Monday, January 22, 2007

A blog is born (and less weighty matters)

Put your hands together for Feet to the Fire, a collaborative effort by some of my favorite people -- including me, of course. Muck will be raked.

-- Another of the Astros journeyman hurlers who sent the team into their glorious 1980 playoff run, Vern Ruhle, passed away at MD Anderson over the weekend. I thought that Ruhle was a tremendous pitching coach and felt bad when the Astros canned him in 2000, coincidentally the same year they began play in Enron Field Minute Maid Park. Crawfish Boxes has a nice compendium of stats (like always) and an old baseball card. Vayo con Dios, Vern.

-- As more global warming news warns, the fair-and-balanced pushback manages to get itself into the Chronic. Shame on you, Eric Berger. All the conservative freaks in town will continue to think the newspaper is too liberal, so you may as well quit trying to appease them.
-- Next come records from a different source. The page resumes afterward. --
(* ===== verification/Receiver.v ===== *)
(** * Receiving ([Receive] in [internal/transfer/transfer.go])

    The loop that turns the events of a session into calls of the receive
    store, answers the manifest with the resume entries, and confirms the
    transfer once the store is finalized.  The manifest is shared by pointer
    between session and store: the hashes the store fills in are seen by both. *)
From Stdlib Require Import ZArith Lia Ascii String.
From stdpp Require Import base tactics numbers list gmap strings.
From S2P Require Import Prelude GoStrings Json Base64 GoPath Transport Secure Protocol Ranges Mux ManifestCheck FileSystem Hashing.
From S2P Require Import Compression ReceiveStore TransferHello TransferSession Progress.

Record ReceiverOptions := MkReceiverOptions { OutputDir : string; Conflict : string }.

Inductive recv_error :=
  | VSession (e : session_error)
  | VStore (e : receive_error)
  | VProgress (e : progress_error)
  | VMissingHash (name : string)
  | VNoStore
  | VRemote (text : string)
  | VUnexpectedEvent
  | VWaiting         (* the run waits for a message that has not come *)
  | VOutOfFuel.

Record receiver := MkReceiver {
  rdisk : fs;
  rsession : TransferSession;
  arriving : list receivedPipeMessage;
  replies : list (Z * Message);
  rmanifest : option Manifest;
  rstore : option ReceiveStore;
  rprogress : option progressReporter;
}.

Definition rm (A : Type) : Type := receiver → result recv_error A * receiver.
#[export] Instance rm_ret : MRet rm := fun _ a s => (Ok a, s).
#[export] Instance rm_bind : MBind rm := fun _ _ k m s =>
  match m s with (Ok a, s') => k a s' | (Err e, s') => (Err e, s') end.
Definition rm_fail {A} (e : recv_error) : rm A := fun s => (Err e, s).
Definition rm_get {A} (f : receiver → A) : rm A := fun s => (Ok (f s), s).
Definition rm_modify (f : receiver → receiver) : rm unit := fun s => (Ok tt, f s).
Definition rm_lift {A} (r : result recv_error A) : rm A := fun s => (r, s).

Definition put_rdisk (s : receiver) (w : fs) : receiver :=
  MkReceiver w (rsession s) (arriving s) (replies s) (rmanifest s) (rstore s) (rprogress s).
Definition put_rsession (s : receiver) (t : TransferSession) (inbox : list receivedPipeMessage) : receiver :=
  MkReceiver (rdisk s) t inbox (replies s) (rmanifest s) (rstore s) (rprogress s).
Definition add_reply (s : receiver) (m : Z * Message) : receiver :=
  MkReceiver (rdisk s) (rsession s) (arriving s) (replies s ++ [m]) (rmanifest s) (rstore s) (rprogress s).
Definition put_rmanifest (s : receiver) (m : Manifest) : receiver :=
  MkReceiver (rdisk s) (rsession s) (arriving s) (replies s) (Some m) (rstore s) (rprogress s).
Definition put_rprogress (s : receiver) (p : progressReporter) : receiver :=
  MkReceiver (rdisk s) (rsession s) (arriving s) (replies s) (rmanifest s) (rstore s) (Some p).

(** The store's manifest is the session's and the loop's. *)
Definition share_manifest (t : TransferSession) (m : Manifest) : TransferSession :=
  let r := rx t in
  with_rx t (MkReceiving (match receiveManifest r with Some _ => Some m | None => None end) (receivePlan r)
               (receiveStreams r) (deferredMessages r) (pendingDone r) (receiveEnded r) (receiveCoverage r)).
Definition put_rstore (s : receiver) (st : ReceiveStore) : receiver :=
  MkReceiver (rdisk s) (share_manifest (rsession s) (rs_manifest st)) (arriving s) (replies s)
    (Some (rs_manifest st)) (Some st) (rprogress s).

(** A call of the store. *)
Definition on_store {A} (m : io receive_error A) : rm A := fun s =>
  let '(r, w) := m (rdisk s) in (wrap_err VStore r, put_rdisk s w).

Section receive.
Context `{CaseTables} `{Crypto} `{Gzip}.
(** The clock at the n-th reply. *)
Context (now : nat → Z).

Definition reply (f : TransferSession → Z → result session_error (Z * Message)) : rm unit := fun s =>
  match f (rsession s) (now (length (replies s))) with
  | Ok m => (Ok tt, add_reply s m)
  | Err e => (Err (VSession e), s)
  end.

Definition next_event : rm TransferEvent := fun s =>
  match ReceiveEvent (rsession s) (arriving s) with
  | Event ev t inbox => (Ok ev, put_rsession s t inbox)
  | Failed e t inbox => (Err (VSession e), put_rsession s t inbox)
  | Waiting t => (Err VWaiting, put_rsession s t [])
  | TransferSession.OutOfFuel => (Err VOutOfFuel, s)
  end.

Definition wait_accept (items : list Item) : rm (list ResumeEntry) := fun s =>
  match WaitResumeAccept (rsession s) items (arriving s) with
  | None => (Err VWaiting, s)
  | Some (r, t, inbox) => (wrap_err VSession r, put_rsession s t inbox)
  end.

(** With deferred hashes, the answer carries the hash of every file to come. *)
Definition check_hashes (items : list Item) (accepted : list ResumeEntry) : rm unit :=
  match List.find (fun e => match zlookup items (REItem e) with
                            | Some it => String.eqb (Kind it) ItemFile && negb (RESkip e) && String.eqb (RESHA256 e) ""
                            | None => false
                            end) accepted with
  | Some e => rm_fail (VMissingHash (match zlookup items (REItem e) with Some it => Name it | None => "" end))
  | None => mret tt
  end.

Definition handle_manifest (opts : ReceiverOptions) (m : Manifest) : rm unit :=
  _ ← rm_modify (fun s => put_rmanifest s m);
  t ← rm_get rsession;
  store ← on_store (NewReceiveStoreWithOptions (Some m) (OutputDir opts) (Conflict opts) (striping t));
  _ ← rm_modify (fun s => put_rstore s store);
  let resume := ResumeEntries store in
  p ← rm_lift (wrap_err VProgress (newManifestProgressReporter "received" m (resumeEntriesToOffsets resume)));
  _ ← rm_modify (fun s => put_rprogress s p);
  if (0 <? length resume)%nat then
    _ ← reply (fun t now => SendResume t resume now);
    accepted ← wait_accept (Items m);
    t ← rm_get rsession;
    _ ← (if deferredFileSHA256 t then check_hashes (Items m) accepted else mret tt);
    store ← on_store (ApplyResumeAccept store accepted);
    _ ← rm_modify (fun s => put_rstore s store);
    p ← rm_lift (wrap_err VProgress (newManifestProgressReporter "received" (rs_manifest store) (resumeEntriesToOffsets accepted)));
    rm_modify (fun s => put_rprogress s p)
  else mret tt.

Definition handle_chunk (stream item offset : Z) (data : bytes) : rm unit :=
  st ← rm_get rstore;
  match st with
  | None => rm_fail VNoStore
  | Some store =>
      store ← on_store (WriteChunk store item offset data);
      _ ← rm_modify (fun s => put_rstore s store);
      rm_modify (fun s => match rprogress s with
                          | Some p => put_rprogress s (AddStream p stream (zlen data))
                          | None => s
                          end)
  end.

Definition handle_done : rm (list ReceivedText) :=
  st ← rm_get rstore;
  match st with
  | None => rm_fail VNoStore
  | Some store =>
      r ← on_store (Finalize store);
      _ ← rm_modify (fun s => put_rstore s (fst r));
      _ ← reply SendComplete;
      mret (snd r)
  end.

Fixpoint Receive_loop (fuel : nat) (opts : ReceiverOptions) : rm (list ReceivedText) :=
  match fuel with
  | O => rm_fail VOutOfFuel
  | S fuel =>
      ev ← next_event;
      match ev with
      | EventManifest m => _ ← handle_manifest opts m; Receive_loop fuel opts
      | EventStreamOpen _ _ | EventStreamEnd _ _ => Receive_loop fuel opts
      | EventChunk stream item offset data => _ ← handle_chunk stream item offset data; Receive_loop fuel opts
      | EventDone => handle_done
      | EventError text => rm_fail (VRemote text)
      | _ => rm_fail VUnexpectedEvent
      end
  end.

(** An event takes a message, the last one the held-back [done]. *)
Definition Receive_fuel (s : receiver) : nat :=
  S (S (length (arriving s) + length (deferredMessages (rx (rsession s))))).

(** The store is closed on the way out. *)
Definition close_store (s : receiver) : receiver :=
  match rstore s with
  | None => s
  | Some store => let '(_, store, w) := Close store (rdisk s) in put_rstore (put_rdisk s w) store
  end.

Definition Receive (opts : ReceiverOptions) : rm (list ReceivedText) := fun s =>
  let '(r, s') := Receive_loop (Receive_fuel s) opts s in (r, close_store s').
End receive.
I'll have more than these bite-size pieces later on as I'm sitting around doing nothing but scratching where it itches all day. (Pajamas media, indeed. I'm wearing sweats.)

Saturday, January 20, 2007

I smell postpourri

-- excellent point-counterpoint by Markos regarding the 2008 Democratic declareds.

-- there are several conversations going on about the past and future direction and management of the Texas Democratic Party.

-- another Houston police shooting of an unarmed African-American man has a neighborhood on edge. On a lighter note, this is the HPD news I count on HouStoned for.

-- the Texas corporations who benefited the most from Republican administration paid most of the$2 million tab for Rick Perry's inaugural. They include TXU, which is rushing to build several coal-fired plants in Texas. We're also getting gouged by the cellular phone companies. Surprised?

-- Iran got military parts and equipment from the Pentagon. Bush caved on his wiretapping efforts. Cheney thinks it's OK to look at your credit report. The White House visitors logs are now classified 'top secret'.

-- The Sunday Funnies and more tomorrow.

Scaling Mt. Mutombo

I was all set to post about the Rockets and then Norbizness said everything I was thinking (and more, and better):

The most interesting senior citizen player in the NBA reached a milestone (on January 10), as a rejuvenated Dikembe Mutombo collected 19 rebounds and 5 blocks to pass Kareem Abdul-Jabbar as second on the league's all-time blocks list. More importantly, I think he's some sort of prince, he speaks 12 languages, he probably never used "Who wants to sex up Mutombo?" as a pick-up line at college bars in DC (although he should have), and, most importantly:

A well-known humanitarian, Mutombo started the Dikembe Mutombo Foundation to improve living conditions in his native Democratic Republic of Congo in 1997. His efforts earned him the NBA's humanitarian award in 2001. In the same year, ground was broken for a hospital in his hometown, the Congolese capital of Kinshasa, with Mutombo personally donating $3.5 million toward the hospital's construction. On August 14, 2006, Dikembe donated $15 million to the completion of the now named Biamba Marie Mutombo Hospital, named for his mother. When it opens in February 2007, the $29 million facility will become the first modern medical facility to be built in that area in nearly 40 years.

The Rockets, despite injuries to their two main players at different points in the season, are inexplicably 23-13 after blowing out the paper-tiger Lakers (January 10). Unfortunately, they are jockeying for midseason position in the Western Conference, which has approximately 100% of the top teams in the league. Put another way, teams like the Clippers that miss the playoffs in the West would probably be 3 or 4 seed in the pathetic, interest-less Eastern Conference.